How would you calculate this limit it just blew me off on my midterms i seem to have calculated the limit correctly but my process is bougus < what my friend said.
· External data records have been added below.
(* ===== verification/Ipc.v ===== *)
(** * Messages between processes (servers.h)

    The structs that pass between the network server and its clients, as they
    lie in a message buffer: an [int] or enum is four bytes in the target's
    little-endian order.  A request and the reply to it are built in one and
    the same buffer of the server, so both layouts are offsets into it. *)

From S2P Require Import Prelude Bytes.

Definition NET_BUF_SIZE : Z := 512.
Definition NET_CONN_NONE : Z := -1.
Definition GPID_PROCESS : Z := 1.
Definition GPID_NET : Z := 4.

(** [enum net_request_type] *)
Definition NET_SEND : Z := 0.
Definition NET_RECV : Z := 1.
Definition NET_SOCK_LISTEN : Z := 2.
Definition NET_SOCK_ACCEPT : Z := 3.
Definition NET_SOCK_RECV : Z := 4.
Definition NET_SOCK_SEND : Z := 5.
Definition NET_SOCK_CLOSE : Z := 6.

(** [enum net_status] *)
Definition NET_OK : Z := 0.
Definition NET_ERROR : Z := 1.
Definition NET_WOULD_BLOCK : Z := 2.
Definition NET_CLOSED : Z := 3.
Definition NET_INVALID : Z := 4.

(** [struct net_request] *)
Module req.
Definition type : nat := 0.
Definition port : nat := 4.
Definition conn_id : nat := 8.
Definition length : nat := 12.
Definition buf : nat := 16.
Definition size : nat := 528.
End req.

(** [struct net_reply] *)
Module reply.
Definition status : nat := 0.
Definition conn_id : nat := 4.
Definition length : nat := 8.
Definition buf : nat := 12.
Definition size : nat := 524.
End reply.

(** ** [int] fields *)

Definition sint32 (v : Z) : Z := let v := wrap32 v in if v <? 2147483648 then v else v - 4294967296.
Definition is_i32 (v : Z) : Prop := -2147483648 ≤ v < 2147483648.
#[export] Instance is_i32_dec v : Decision (is_i32 v).
Proof. unfold is_i32. apply _. Defined.

Definition le32 (v : Z) : list Z :=
  [wrap8 v; wrap8 (v / 256); wrap8 (v / 65536); wrap8 (v / 16777216)].
Definition of_le (l : list Z) : Z := foldr (λ x acc, x + 256 * acc) 0 l.

Definition get32 (b : list Z) (o : nat) : Z := sint32 (of_le (slice o 4 b)).
Definition put32 (o : nat) (v : Z) (b : list Z) : list Z := put_bytes o (le32 v) b.

Lemma sint32_id v : is_i32 v → sint32 v = v.
Proof. unfold is_i32, sint32, wrap32. intros Hv. case_match eqn:E; [apply Z.ltb_lt in E|apply Z.ltb_ge in E]; dlia. Qed.
Lemma sint32_i32 v : is_i32 (sint32 v).
Proof. unfold is_i32, sint32, wrap32. case_match eqn:E; [apply Z.ltb_lt in E|apply Z.ltb_ge in E]; dlia. Qed.
Lemma sint32_wrap v : sint32 (wrap32 v) = sint32 v.
Proof. unfold sint32, wrap32. by rewrite Z.mod_mod. Qed.

Lemma of_le32 v : of_le (le32 v) = wrap32 v.
Proof. unfold of_le, le32, wrap8, wrap32. cbn [foldr]. dlia. Qed.

Lemma le32_bytes v : bytes (le32 v).
Proof. repeat constructor; apply wrap8_u8. Qed.

Lemma get32_i32 b o : is_i32 (get32 b o).
Proof. apply sint32_i32. Qed.

Lemma get32_put32 b o v : (o + 4 ≤ length b)%nat → is_i32 v → get32 (put32 o v b) o = v.
Proof.
  intros Hl Hv. unfold get32, put32. rewrite slice_put_bytes by (cbn; lia).
  rewrite take_ge by (cbn; lia). by rewrite of_le32, sint32_wrap, sint32_id.
Qed.
Lemma get32_put_bytes b o o' l :
  (o' + length l ≤ o ∨ o + 4 ≤ o')%nat → get32 (put_bytes o' l b) o = get32 b o.
Proof. intros. unfold get32. by rewrite slice_put_bytes_ne by lia. Qed.
Lemma get32_put32_ne b o o' v :
  (o' + 4 ≤ o ∨ o + 4 ≤ o')%nat → get32 (put32 o' v b) o = get32 b o.
Proof. intros. by apply get32_put_bytes. Qed.
Lemma slice_put32_ne b o n o' v :
  (o' + 4 ≤ o ∨ o + n ≤ o')%nat → slice o n (put32 o' v b) = slice o n b.
Proof. intros. unfold put32. by rewrite slice_put_bytes_ne by (cbn; lia). Qed.
Lemma length_put32 b o v : length (put32 o v b) = length b.
Proof. apply length_put_bytes. Qed.
Lemma put32_bytes b o v : bytes b → bytes (put32 o v b).
Proof. intros. apply put_bytes_bytes; [apply le32_bytes|done]. Qed.

Lemma get32_take b o n : (o + 4 ≤ n)%nat → get32 (take n b) o = get32 b o.
Proof.
  intros. unfold get32, slice. rewrite skipn_firstn_comm, take_take. do 3 f_equal. lia.
Qed.
Lemma slice_take b o k n : (o + k ≤ n)%nat → slice o k (take n b) = slice o k b.
Proof. intros. unfold slice. rewrite skipn_firstn_comm, take_take. f_equal. lia. Qed.

(** ** Replies as values *)

Record net_reply := mk_reply { r_status : Z; r_conn_id : Z; r_length : Z }.

(** A message carries a reply: its three fields.  The data is [slice reply.buf]. *)
Definition decode_reply (m : list Z) : net_reply :=
  mk_reply (get32 m reply.status) (get32 m reply.conn_id) (get32 m reply.length).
$ \lim_{n\to\infty}\frac{n \sqrt{n} +n}{\sqrt{n^3}+2} $
How i calculated the limit:
$ \lim_{n\to\infty}\frac{n \sqrt{n^2 \frac{n}{n^2}{}} +n}{\sqrt{n^4 n^{-1}}+2} = \lim_{n\to\infty}\frac{n^2 \sqrt{\frac{n}{n^2}{}} +n}{n^2\sqrt{n^2 n^{-1}}+2} = \lim_{n\to\infty}\frac{n^2 \sqrt{\frac{n}{n^2}{}} +n}{n^2\sqrt{n^2 n^{-1}}+2}\\ \frac{n^2 \sqrt{\frac{1}{n}{}} +n}{n^2\sqrt{n^2 n^{-1}}+2}= \frac{\frac{n^2\sqrt{0}}{n^2\sqrt{0}}+\frac{n}{n^2\sqrt{0}}}{\frac{n^2\sqrt{0}}{n^2\sqrt{0}}+\frac{2}{n^2\sqrt{0}}}= \frac{1}{1}=1 $
I followed a book where an example was given where it said you can transform a expression like so: $ \frac{1}{n} \sqrt{n^2 + 2} = \sqrt{\frac{1}{n^2} (n^2+2)} $
or
$ \sqrt{n^2+1} = n \sqrt{1+\frac{1}{n^2}} $